Back in the story, I burst into tears. I ran into the bar as quickly as I could, desperate to show I was emotionless and over him. I made a beeline for Joseph Goebbels by the dartboard, but he ended up necking Mother Teresa. I collapsed into sobs. As I saw Rudolf Hess slide his hand up the Vicar of Dibley’s skirt, I cried out to no-one in particular: “Why are all the good men taken?”

I took out a gin bottle and a couple of shot glasses. I poured out two shots, and then I downed the rest of the bottle. Then I downed the shots. Downing the shots sorta wrecked the whole “physical comedy” vibe that I was originally going for, but it did make everything go blurry and the air taste vaguely of blood.

It was then that my natural popularity started to kick in: “You need to come with us”, went one group of girls, offering to carry me (that’s fame!). “You should really come this way”, said a man in a security guard costume - they always seem to find me attractive.

I turned them all down - I’d just been dumped! The last thing I needed was more celebration.
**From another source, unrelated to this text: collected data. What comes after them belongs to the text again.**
Lemma SendMessage_spec_witness :
  ∃ r w', run (SendMessage demo_env 1 TextMessage [Byte.x79]) demo_world = Some (r, w') /\ r = None.
Proof.
  destruct (SendMessage_spec demo_env 1 TextMessage [Byte.x79] demo_world demo_silent
    ltac:(by eexists) eq_refl ltac:(by apply Nat.leb_le; vm_compute)) as (r & w' & Hr & _).
  exists r, w'. split; [exact Hr|].
  assert (option_map fst (run (SendMessage demo_env 1 TextMessage [Byte.x79]) demo_world) = Some None)
    as E by by vm_compute.
  rewrite Hr in E. by injection E.
Defined.

Lemma CloseWithCode_first_wins_witness :
  ∃ w1, run (CloseWithCode 1 CloseGoingAway "bye") demo_world = Some (None, w1) /\
    close_record (client w1 1) = (true, Some 1000%Z, CloseGoingAway, "bye"%string, true).
Proof.
  destruct (CloseWithCode_first_wins 1 CloseGoingAway CloseNormalClosure "bye" "" demo_world eq_refl)
    as (w1 & Hr & Hc & _).
  exists w1. split; [exact Hr|exact Hc].
Defined.

Lemma broadcastToRoom_delivers_witness :
  ∃ w', run (broadcastToRoomWithType demo_env "r" [Byte.x68] TextMessage) demo_world = Some (None, w').
Proof.
  destruct (broadcastToRoom_delivers demo_env demo_silent eq_refl I demo_known demo_id demo_members "r"
    [Byte.x68] TextMessage demo_world demo_rep ltac:(done) (demo_ready_members "r")) as (w' & Hr & _).
  exists w'. rewrite Hr. by vm_compute.
Defined.

(** ** Lifecycle *)
Definition busy_world : world :=
  upd_hub (fun h => set_h_register [3] (set_h_unregister [2] h)) arriving_world.

Lemma drainAndRebuildSnapshot_drains_witness :
  ∃ w', run (drainAndRebuildSnapshot demo_env 3) busy_world = Some (tt, w') /\ snapshot_current w'.
Proof.
  destruct (drainAndRebuildSnapshot_drains demo_env 3 busy_world demo_hooks_steady
    ltac:(by apply Nat.ltb_lt; vm_compute)) as (w' & Hr & _ & _ & _ & Hs).
  exists w'. split; [exact Hr|exact Hs].
Defined.

Definition draining_world : world := upd_hub (set_h_state StateDraining) demo_world.

Lemma UpgradeConnection_turns_away_witness :
  run (UpgradeConnection demo_env plain_upgrade demo_text demo_request []) draining_world =
    Some (inl (ErrWrap "remote" "10.0.0.1:1" ErrHubDraining),
      turned_away "connection_rejected_draining" "Service draining" 503 draining_world).
Proof.
  destruct (UpgradeConnection_turns_away demo_env plain_upgrade demo_text demo_request []
    draining_world) as (_ & H & _).
  exact (H eq_refl ltac:(discriminate)).
Defined.

Definition answered_world : world :=
  upd_hub (set_h_results {[3 := Some ErrMaxConnectionsReached]}) demo_world.

Lemma finish_registration_spec_witness :
  ∃ w', run (finish_registration demo_text 3 demo_request) answered_world =
    Some (inl (ErrWrap "remote" "10.0.0.1:1" ErrMaxConnectionsReached), w').
Proof.
  destruct (finish_registration_spec demo_text 3 demo_request answered_world) as (H & _).
  destruct (H (Some ErrMaxConnectionsReached) eq_refl eq_refl) as (w' & Hr & _).
  exists w'. exact Hr.
Defined.

Definition cancelled_world : world :=
  upd_par (set_p_cancelled {[7]}) (upd_hub (set_h_state StateDraining) demo_world).

Lemma Drain_spec_witness :
  run (Drain demo_env (Ctx 7)) cancelled_world =
    Some (Some ErrContext, emit (EvLog Warn "Hub drain timeout") cancelled_world).
Proof.
  destruct (Drain_spec demo_env (Ctx 7) cancelled_world) as (H & _ & He).
  etrans; [exact H|]. apply He; [by vm_compute|done].
Defined.


Lemma reap_clients_spec_witness :
  ∃ m' w', run (reap_clients demo_env 60000000000 {[2 := 0%Z]} [1; 2]) demo_world = Some (m', w') /\
    c_closed (client w' 2) = true /\ client w' 1 = client demo_world 1.
Proof.
  destruct (reap_clients_spec demo_env 60000000000 {[2 := 0%Z]} [1; 2] demo_world
    ltac:(by apply (bool_decide_eq_true_1 (NoDup [1; 2])); vm_compute)) as (m' & w' & Hr & Hc & _).
  exists m', w'. split; [exact Hr|]. split; [rewrite (Hc 2)|rewrite (Hc 1)]; by vm_compute.
Defined.

(** A minute after the epoch, for the log limiters. *)
Definition late_world : world :=
  mkWorld demo_hub ∅ ∅ [] (dur_mul 2 Minute) 0 (mkPar false false [] false false 0 ∅ ∅ ∅).

(** ** Pumps *)
Lemma drainQueued_in_order_witness :
  ∃ ok w' j, run (drainQueued 1) demo_world = Some (ok, w') /\ (ok = true -> j = 2).
Proof.
  destruct (drainQueued_in_order 1 demo_world) as (ok & w' & j & Hr & _ & Hj).
  exists ok, w', j. split; [exact Hr|exact Hj].
Defined.


(** Client 1 after a graceful close. *)
Definition closed_world : world :=
  upd_client 1 (closed_with 1000 CloseGoingAway "bye") demo_world.


Lemma demo_policy : app_policy demo_env (fun _ _ => (None, None)) (fun _ _ => None).
Proof. by split. Qed.

Lemma processMessage_calls_witness :
  ∃ w', run (processMessage demo_env 1 TextMessage [Byte.x68]) demo_world = Some (tt, w').
Proof.
  destruct (processMessage_calls demo_env _ _ demo_policy 1 TextMessage [Byte.x68] demo_world)
    as (w' & Hr & _).
  exists w'. exact Hr.
Defined.

Lemma read_step_spec_witness :
  ∃ w', run (read_step demo_env demo_unexpected demo_read 1) demo_world = Some (false, w').
Proof.
  destruct (read_step_spec demo_env _ _ demo_policy demo_unexpected demo_read 1
    (inl (ErrExternal 0)) demo_world _ eq_refl) as (w' & Hr & _).
  exists w'. exact Hr.
Defined.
Everyone kept talking about going to “The Hospital”, which for a minute made me think I was drunker than I’d thought, but it turns out that that’s actually a night at Kukui with £1 drinks if you only wear a lab coat.

With all this in mind, and having learned from another blog that “how-to” guides really help fill up space once you’ve run out of content in three posts, here’s:

The Belle des la'Oxford Guide To Surviving A Breakup

DON’T cry. Ever. Take the tears and force them back inside you. Men can smell emotion, and they see it as weakness. A soldering iron will take care of those pesky tearducts!

DON’T immediately get pregnant, give birth, name the child after your ex, and bring them up to dress and act exactly like the man who rejected you so he’s the partner you never had! (There’s always the chance you might give birth to a girl…)

DON’T threaten to kill yourself! You don’t want to get involved in “suicide chicken” where he ignores you and you end up on Magdalen Bridge at midnight begging him to take you back or you’ll just jump off and end it all. Even if you win, you look insane!

DON’T try to be friends. All you’re likely to do is end up with a long-term relationship of mutual trust and support, which won’t get you more than 10 blog views.

Stay sexually active,

Belle xo

1 comment:

  1. I know jumping off Magdalen Bridge wouldn't actually kill you. At worst, you'd probably get a couple of broken legs. But he doesn't have to know that, and it's probably the most dramatic place you can do it (it's hard to climb the Rad Cam).